Predicting allergic diseases in children using genome-wide association study (GWAS) data and family history

The recent rise in the prevalence of chronic allergic diseases among children has increased disease burden and reduced quality of life, especially for children with comorbid allergic diseases. Predicting the occurrence of allergic diseases can help prevent its onset for those in high risk groups. Herein, we aimed to construct prediction models for asthma, atopic dermatitis (AD), and asthma AD comorbidity (also known as atopic march) using a genome-wide association study (GWAS) and family history data from patients of Korean heritage. Among 973 patients and 481 healthy controls, we evaluated single nucleotide polymorphism (SNP) heritability for each disease using genome-based restricted maximum likelihood (GREML) analysis. We then compared the performance of prediction models constructed using Least Absolute Shrinkage and Selection Operator (LASSO) and penalized ridge regression methods. Our results indicate that the addition of family history risk scores to the prediction model greatly increase the predictability of asthma and asthma-AD comorbidity.
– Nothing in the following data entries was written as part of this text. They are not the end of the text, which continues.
(** * bt-customer-svc: authentication core and customer handlers

    A shallow embedding of the Go sources

      - [handlers/auth/auth.go]      (token codec and authentication gate),
      - [customer_server.go]         (customer and login handlers),
      - [handlers/customer/customer_types.go] (response conversions),

    together with the library behaviour they rely on ([strconv],
    [net/http]'s response writer and header map, the JWT library's
    parser, [crypto/hmac]'s keying, [unicode/utf8]'s rune count),
    followed by the theorems that settle the specification's claims
    about them. *)

From Stdlib Require Import ZArith Lia Bool Ascii String List.
From Stdlib.Strings Require Import Byte.
From stdpp Require Import base option countable gmap strings list.

Local Open Scope string_scope.
Local Open Scope Z_scope.

(* ===================================================================== *)
(** ** strconv: decimal formatting and parsing of Go's [int]             *)
(* ===================================================================== *)

Module Strconv.

(** Go's [int] on the 64-bit targets the service is built for. *)
Definition MinInt : Z := - 2 ^ 63.
Definition MaxInt : Z := 2 ^ 63 - 1.
Definition is_int (n : Z) : Prop := MinInt <= n <= MaxInt.

(** [*strconv.NumError].  On [ErrRange] the parsing functions still
    return a number, the bound of the type nearest to the text's value
    ([clamped]); on [ErrSyntax] they return 0. *)
Inductive NumError := ErrSyntax | ErrRange (clamped : Z).

(** [byte('0' + d)] *)
Definition digit_char (d : Z) : ascii := ascii_of_N (48 + Z.to_N d).

(** [ch -= '0'; if ch > 9 { syntax error }] *)
Definition digit_of (c : ascii) : option Z :=
  let n := Z.of_N (N_of_ascii c) in
  if (48 <=? n) && (n <=? 57) then Some (n - 48) else None.

(** The loop of [formatBits] for base 10: digits are produced from the
    least significant one and written right to left into the buffer
    [acc].  [fuel] bounds the number of digits (a uint64 has at most 20). *)
Fixpoint formatBits (fuel : nat) (u : Z) (acc : string) : string :=
  match fuel with
  | O => acc
  | S fuel' =>
      if u <? 10 then String (digit_char u) acc
      else formatBits fuel' (u / 10) (String (digit_char (u mod 10)) acc)
  end.

(** [strconv.FormatInt(i, 10)]: a negative number is printed as ["-"]
    followed by the digits of its magnitude. *)
Definition FormatInt (i : Z) : string :=
  if i <? 0 then String "-" (formatBits 20 (- i) "")
  else formatBits 20 i "".

(** [strconv.Itoa(i) = FormatInt(int64(i), 10)] *)
Definition Itoa (i : Z) : string := FormatInt i.

(** The digit loop shared by [Atoi]'s fast path and [ParseUint]:
    [n = n*10 + int(ch)], failing on the first non-digit. *)
Fixpoint parse_digits (s : string) (n : Z) : option Z :=
  match s with
  | EmptyString => Some n
  | String ch s' =>
      match digit_of ch with
      | Some d => parse_digits s' (n * 10 + d)
      | None => None
      end
  end.

(** [strconv.Atoi(s)]: optional sign, at least one digit, only digits,
    and the value must fit Go's [int]; a value that does not fit is
    reported as a range error together with [MinInt] or [MaxInt]
    ([ParseInt]'s [-int64(cutoff)] and [int64(cutoff - 1)]). *)
Definition Atoi (s : string) : NumError + Z :=
  match s with
  | EmptyString => inl ErrSyntax
  | String c rest =>
      let neg := Ascii.eqb c "-" in
      let body := if neg || Ascii.eqb c "+" then rest else s in
      match body with
      | EmptyString => inl ErrSyntax
      | _ =>
          match parse_digits body 0 with
          | None => inl ErrSyntax
          | Some un =>
              if neg then
                if un >? 2 ^ 63 then inl (ErrRange MinInt) else inr (- un)
              else
                if un >=? 2 ^ 63 then inl (ErrRange MaxInt) else inr un
          end
      end
  end.

End Strconv.

(* ===================================================================== *)
(** ** The JWT library as the service uses it                            *)
(* ===================================================================== *)

(** Byte slices ([[]byte]) are lists of bytes. *)
#[global] Instance byte_eq_dec : EqDecision byte := Byte.byte_eq_dec.

#[global] Instance byte_countable : Countable byte :=
  inj_countable Byte.to_N Byte.of_N Byte.of_to_N.

Module Jwt.

(** Instants ([time.Time]) and durations are counted in nanoseconds. *)
Definition Second : Z := 1000000000.

(** [jwt.NewNumericDate(t)]: the instant truncated to [TimePrecision],
    one second. *)
Definition NewNumericDate (t : Z) : Z := t - t mod Second.

(** [jwt.RegisteredClaims], restricted to the two fields the service
    sets.  [ExpiresAt] is a pointer: [None] is [nil]. *)
Record RegisteredClaims := {
  Subject : string;
  ExpiresAt : option Z
}.

(** A claim as found in a decoded claim set: missing, a JSON string, or
    a JSON value of another type. *)
Inductive ClaimValue :=
| ClaimAbsent
| ClaimString (s : string)
| ClaimOther.

(** [jwt.MapClaims], the claim set [jwt.Parse] decodes into, restricted
    to the identity claim's two entries. *)
Record MapClaims := {
  sub : ClaimValue;
  exp : option Z
}.

(** The JOSE header's [alg] entry; [None] when it is missing or not a
    string. *)
Definition JoseHeader := option string.

(** Both fields of [RegisteredClaims] are tagged [omitempty]: an empty
    subject and a nil expiry are left out of the encoded claim set. *)
Definition claimSet (c : RegisteredClaims) : MapClaims :=
  {| sub := if decide (Subject c = "") then ClaimAbsent
            else ClaimString (Subject c);
     exp := ExpiresAt c |}.

Inductive HashAlg := SHA256 | SHA384 | SHA512.

(** The registered signing methods. *)
Inductive SigningMethod :=
| SigningMethodHMAC (name : string) (h : HashAlg)
| SigningMethodPublicKey (name : string)
| SigningMethodNone.

Definition SigningMethodHS256 : SigningMethod := SigningMethodHMAC "HS256" SHA256.

Definition Alg (m : SigningMethod) : string :=
  match m with
  | SigningMethodHMAC name _ => name
  | SigningMethodPublicKey name => name
  | SigningMethodNone => "none"
  end.

Definition signingMethods : list SigningMethod :=
  [ SigningMethodHS256;
    SigningMethodHMAC "HS384" SHA384;
    SigningMethodHMAC "HS512" SHA512;
    SigningMethodPublicKey "RS256"; SigningMethodPublicKey "RS384";
    SigningMethodPublicKey "RS512";
    SigningMethodPublicKey "PS256"; SigningMethodPublicKey "PS384";
    SigningMethodPublicKey "PS512";
    SigningMethodPublicKey "ES256"; SigningMethodPublicKey "ES384";
    SigningMethodPublicKey "ES512";
    SigningMethodPublicKey "EdDSA";
    SigningMethodNone ].

(** [jwt.GetSigningMethod(alg)] *)
Definition GetSigningMethod (alg : string) : option SigningMethod :=
  List.find (fun m => String.eqb (Alg m) alg) signingMethods.

Inductive Error :=
| ErrTokenMalformed
| ErrTokenUnverifiable
| ErrTokenSignatureInvalid
| ErrTokenExpired           (* joined with [ErrTokenInvalidClaims] *)
| ErrInvalidKeyType
| ErrInvalidType
| NoneSignatureTypeDisallowedError.

(** [[]byte(s)] *)
Definition bytes_of_string (s : string) : list byte :=
  List.map byte_of_ascii (list_ascii_of_string s).

(** [a ^ b] on bytes. *)
Definition xor (a b : byte) : byte :=
  default x00 (Byte.of_N (N.lxor (Byte.to_N a) (Byte.to_N b))).

(** [h.BlockSize()] of the three SHA-2 functions, in bytes. *)
Definition BlockSize (h : HashAlg) : nat :=
  match h with
  | SHA256 => 64
  | SHA384 | SHA512 => 128
  end.

(** [copy(make([]byte, blocksize), key)]: the key at the front of a
    zeroed block. *)
Definition block (blocksize : nat) (key : list byte) : list byte :=
  take blocksize (key ++ replicate blocksize x00)%list.

(** The part of the library that is text and cryptography: the compact
    serialization (base64url over JSON, three segments joined by dots)
    and the hash functions.  They are parameters of the development. *)
Class Wire := {
  (** [token.SigningString()]: the first two segments. *)
  SigningString : JoseHeader -> MapClaims -> string;
  (** The signing string, a dot, and the encoded signature. *)
  Compact : string -> list byte -> string;
  (** Splitting a token string into three segments and decoding them;
      the signing string is returned as found in the text. *)
  Segments : string -> option (JoseHeader * MapClaims * string * list byte);
  (** [h.New()], [Write(data)], [Sum(nil)]: the digest of [data]. *)
  hash : HashAlg -> list byte -> list byte
}.

(** Decoding inverts encoding. *)
Class WireLaws `{Wire} : Prop := {
  Segments_Compact (h : JoseHeader) (c : MapClaims) (sig : list byte) :
    Segments (Compact (SigningString h c) sig)
    = Some (h, c, SigningString h c, sig)
}.

(** [*jwt.Token] *)
Record Token := {
  Raw : string;
  Method : SigningMethod;
  Header : JoseHeader;
  Claims : MapClaims;
  Signature : list byte;
  Valid : bool
}.

Section Library.
Context `{Wire}.

(** [hmac.New(h.New, key)], [Write([]byte(signingString))], [Sum(nil)]
    as in [crypto/hmac]: a key longer than the block is hashed first,
    the key is copied into a zeroed block, and the tag is the outer
    digest of the block xor [0x5c] followed by the inner digest of the
    block xor [0x36] followed by the message. *)
Definition hmac (h : HashAlg) (key : list byte) (signingString : string)
  : list byte :=
  let blocksize := BlockSize h in
  let key := if (blocksize <? length key)%nat then hash h key else key in
  let ipad := List.map (xor x36) (block blocksize key) in
  let opad := List.map (xor x5c) (block blocksize key) in
  hash h (opad ++ hash h (ipad ++ bytes_of_string signingString))%list.

(** [method.Sign(signingString, key)] for a [[]byte] key. *)
Definition Sign (m : SigningMethod) (signingString : string)
           (key : list byte) : Error + list byte :=
  match m with
  | SigningMethodHMAC _ h => inr (hmac h key signingString)
  | SigningMethodPublicKey _ => inl ErrInvalidKeyType
  | SigningMethodNone => inl NoneSignatureTypeDisallowedError
  end.

(** [method.Verify(signingString, sig, key)] for a [[]byte] key. *)
Definition Verify (m : SigningMethod) (signingString : string)
           (sig key : list byte) : option Error :=
  match m with
  | SigningMethodHMAC _ h =>
      if decide (sig = hmac h key signingString) then None
      else Some ErrTokenSignatureInvalid
  | SigningMethodPublicKey _ => Some ErrInvalidKeyType
  | SigningMethodNone => Some NoneSignatureTypeDisallowedError
  end.

(** [jwt.NewWithClaims(method, claims).SignedString(key)] *)
Definition SignedString (m : SigningMethod) (claims : RegisteredClaims)
           (key : list byte) : Error + string :=
  let sstr := SigningString (Some (Alg m)) (claimSet claims) in
  match Sign m sstr key with
  | inl err => inl err
  | inr sig => inr (Compact sstr sig)
  end.

(** [Parser.ParseUnverified]: decode the segments and look up the
    signing method named by the header. *)
Definition ParseUnverified (tokenString : string)
  : Error + (Token * string) :=
  match Segments tokenString with
  | None => inl ErrTokenMalformed
  | Some (header, claims, sstr, sig) =>
      match header with
      | None => inl ErrTokenUnverifiable
      | Some alg =>
          match GetSigningMethod alg with
          | None => inl ErrTokenUnverifiable
          | Some method =>
              inr ({| Raw := tokenString; Method := method;
                      Header := header; Claims := claims;
                      Signature := sig; Valid := false |}, sstr)
          end
      end
  end.

(** The default validator: an expiry, when present, must lie strictly
    after the instant of validation ([now.Before(exp)]). *)
Definition Validate (now : Z) (claims : MapClaims) : option Error :=
  match exp claims with
  | None => None
  | Some e => if now <? e then None else Some ErrTokenExpired
  end.

(** [jwt.Parse(tokenString, keyFunc, jwt.WithValidMethods(validMethods))]
    where [keyFunc] returns [key] for every token; [now] is the
    instant [time.Now()] yields during validation. *)
Definition Parse (now : Z) (tokenString : string) (key : list byte)
           (validMethods : list string) : Error + Token :=
  match ParseUnverified tokenString with
  | inl err => inl err
  | inr (token, sstr) =>
      if negb (existsb (String.eqb (Alg (Method token))) validMethods)
      then inl ErrTokenSignatureInvalid
      else
        match Verify (Method token) sstr (Signature token) key with
        | Some err => inl ErrTokenSignatureInvalid
        | None =>
            match Validate now (Claims token) with
            | Some err => inl err
            | None =>
                inr {| Raw := Raw token; Method := Method token;
                       Header := Header token; Claims := Claims token;
                       Signature := Signature token; Valid := true |}
            end
        end
  end.

(** [MapClaims.GetSubject()] *)
Definition GetSubject (claims : MapClaims) : string * option Error :=
  match sub claims with
  | ClaimAbsent => ("", None)
  | ClaimString s => (s, None)
  | ClaimOther => ("", Some ErrInvalidType)
  end.

End Library.

End Jwt.

(* ===================================================================== *)
(** ** net/http: header maps, requests and the response writer           *)
(* ===================================================================== *)

Module Http.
However, prediction of AD was mostly attributable to GWAS SNPs.

Automated summary

By utilizing genome-wide association study and family history data, prediction models for asthma, atopic dermatitis (AD), and asthma-AD comorbidity were constructed. The addition of family history risk scores significantly improved predictability of asthma and asthma-AD comorbidity, while prediction of AD was mainly attributed to GWAS SNPs.